Algorithms

Combination Sum

MediumLast updated: 02/05/2026, 16:00:00 PST
01

Problem Statement

Given an array of distinct positive integers candidates and a positive integer target, return all unique combinations of numbers from candidates where the chosen numbers sum to target. The same number may be chosen from candidates an unlimited number of times. Two combinations are unique if the frequency of at least one chosen number is different.
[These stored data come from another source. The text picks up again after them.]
(** A platform whose ISO text of a time value is a fixed date. *)
Definition iso_platform : Platform.t :=
  Platform.mk
    (fun u => if String.eqb u "" then None else Some u)
    (fun s => if String.eqb s "" then None else Some 0%Z)
    (fun d => match d with
              | Some _ => "1/15/2024, 10:30:00 AM"
              | None => "Invalid Date"
              end)
    (fun _ => "2024-01-15T10:30:00.000Z")
    (fun a b => a ++ "/" ++ b)
    "4.10.0".

(** Two options objects that differ at most in [browser]. *)
Definition same_but_browser (o o' : Options.t) : Prop :=
  Options.url o = Options.url o' /\
  Options.outputDir o = Options.outputDir o' /\
  Options.headed o = Options.headed o' /\
  Options.allBrowsers o = Options.allBrowsers o' /\
  Options.help o = Options.help o' /\
  Options.viewport o = Options.viewport o' /\
  Options.axeOptions o = Options.axeOptions o'.



(** An environment whose scan result lacks the [incomplete] sequence. *)
Definition partial_scan_env : Env.t :=
  Env.mk
    (fun _ _ => None)
    (fun _ =>
       ScanResult.mk "https://example.com/" "2024-01-15T10:30:00.000Z"
         (Some "4.10.0") (Some []) (Some [scenario_violation]) None (Some []))
    (fun _ => [scenario_violation])
    (fun n => Z.of_nat n).

(** A string of ASCII characters: on such a string the case mappings of the
    platform change the letters A to Z and a to z only. *)
Definition ascii_only (s : string) : bool :=
  forallb (fun c => Nat.ltb (nat_of_ascii c) 128) (list_ascii_of_string s).

(** A violation that [generateSummary] counts in one of the four buckets or
    skips: its impact is a recognized level, or is absent, null or empty. *)
Definition counted_or_skipped (v : RuleOutcome.t) : bool :=
  (recognized (RuleOutcome.impact v)
   || negb (truthy (RuleOutcome.impact v)))%bool.

(** A value that holds no [NaN]. *)
Fixpoint nan_free (v : Json.value) : bool :=
  match v with
  | Json.VNumber NaN => false
  | Json.VArray xs => forallb nan_free xs
  | Json.VObject ms => forallb (fun m => nan_free (snd m)) ms
  | _ => true
  end.

(** A scan result as the engine reports it, with its [testEngine]. *)
Definition versioned_scenario : ScanResult.t :=
  ScanResult.mk "https://www.deque.com/axe/core-documentation/"
    "2024-01-15T10:30:00.000Z" (Some "4.10.0")
    (Some (repeat (outcome_with_impact ImpactNull) 10))
    (Some [scenario_violation; five_node_violation])
    (Some [])
    (Some (repeat (outcome_with_impact ImpactUndefined) 2)).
  • We need to list all such combinations (not just the count). Backtracking (DFS) is the natural approach: at each step, choose a candidate and recurse with the remaining target, or skip to the next candidate.
  • To avoid duplicate combinations (e.g. [2,2,3] vs [2,3,2]), we iterate candidates in order and only consider candidates from the current index onward when we "take" a number.
02

Key Observations

  • Backtracking: We maintain a path (current combination) and remaining (target minus sum of path). From index i, we can either (1) take candidates[i] (add to path, reduce remaining, stay at i to allow reuse) or (2) skip candidates[i] (move to i+1). When remaining == 0, we have a valid combination — add a copy of path to the result. When remaining < 0 or we have exhausted candidates, backtrack.
  • Sorting candidates is optional but can help prune (stop when candidates[i] > remaining).
  • For counting combinations only, we could use DP: dp[t] = number of ways to make sum t; dp[t] += dp[t - c] for each c in candidates.
03

Approach

High-level: DFS/backtrack: at each call we have a start index and remaining target. Try adding candidates[i] for i >= start (so we can reuse), recurse with same i and remaining - candidates[i]; when remaining == 0, record the path. Then backtrack (remove from path) and try next index.

Steps:

  1. Optionally sort candidates. Call dfs(candidates, target, 0, path, result).
  2. In dfs(remaining, start): if remaining == 0, add copy of path to result and return. If remaining < 0 or start >= n, return. For i = start..n-1: if candidates[i] > remaining break (if sorted). path.add(candidates[i]), dfs(remaining - candidates[i], i), path.remove.
  3. Return result.
04

Implementation

Java
public List<List<Integer>> combinationSum(int[] candidates, int target) {
    List<List<Integer>> result = new ArrayList<>();
    Arrays.sort(candidates);
    dfs(candidates, target, 0, new ArrayList<>(), result);
    return result;
}

void dfs(int[] c, int t, int start, List<Integer> path, List<List<Integer>> result) {

    if (t == 0) { result.add(new ArrayList<>(path)); return; }
    if (t < 0) {
        return;
    }

    for (int i = start; i < c.length; i++) {
        path.add(c[i]);
        dfs(c, t - c[i], i, path, result);
        path.remove(path.size() - 1);
    }
}
05

Test Cases

Example 1

Input
candidates = [2,3,6,7], target = 7
Expected
[[2,2,3],[7]]
Explanation
2+2+3=7 and 7=7.
06

Complexity Analysis

  • Time: O(2^target) in worst case.
  • Space: O(target) for recursion.
07

Follow-ups

  • Combination Sum II: each candidate used at most once; avoid duplicate combinations.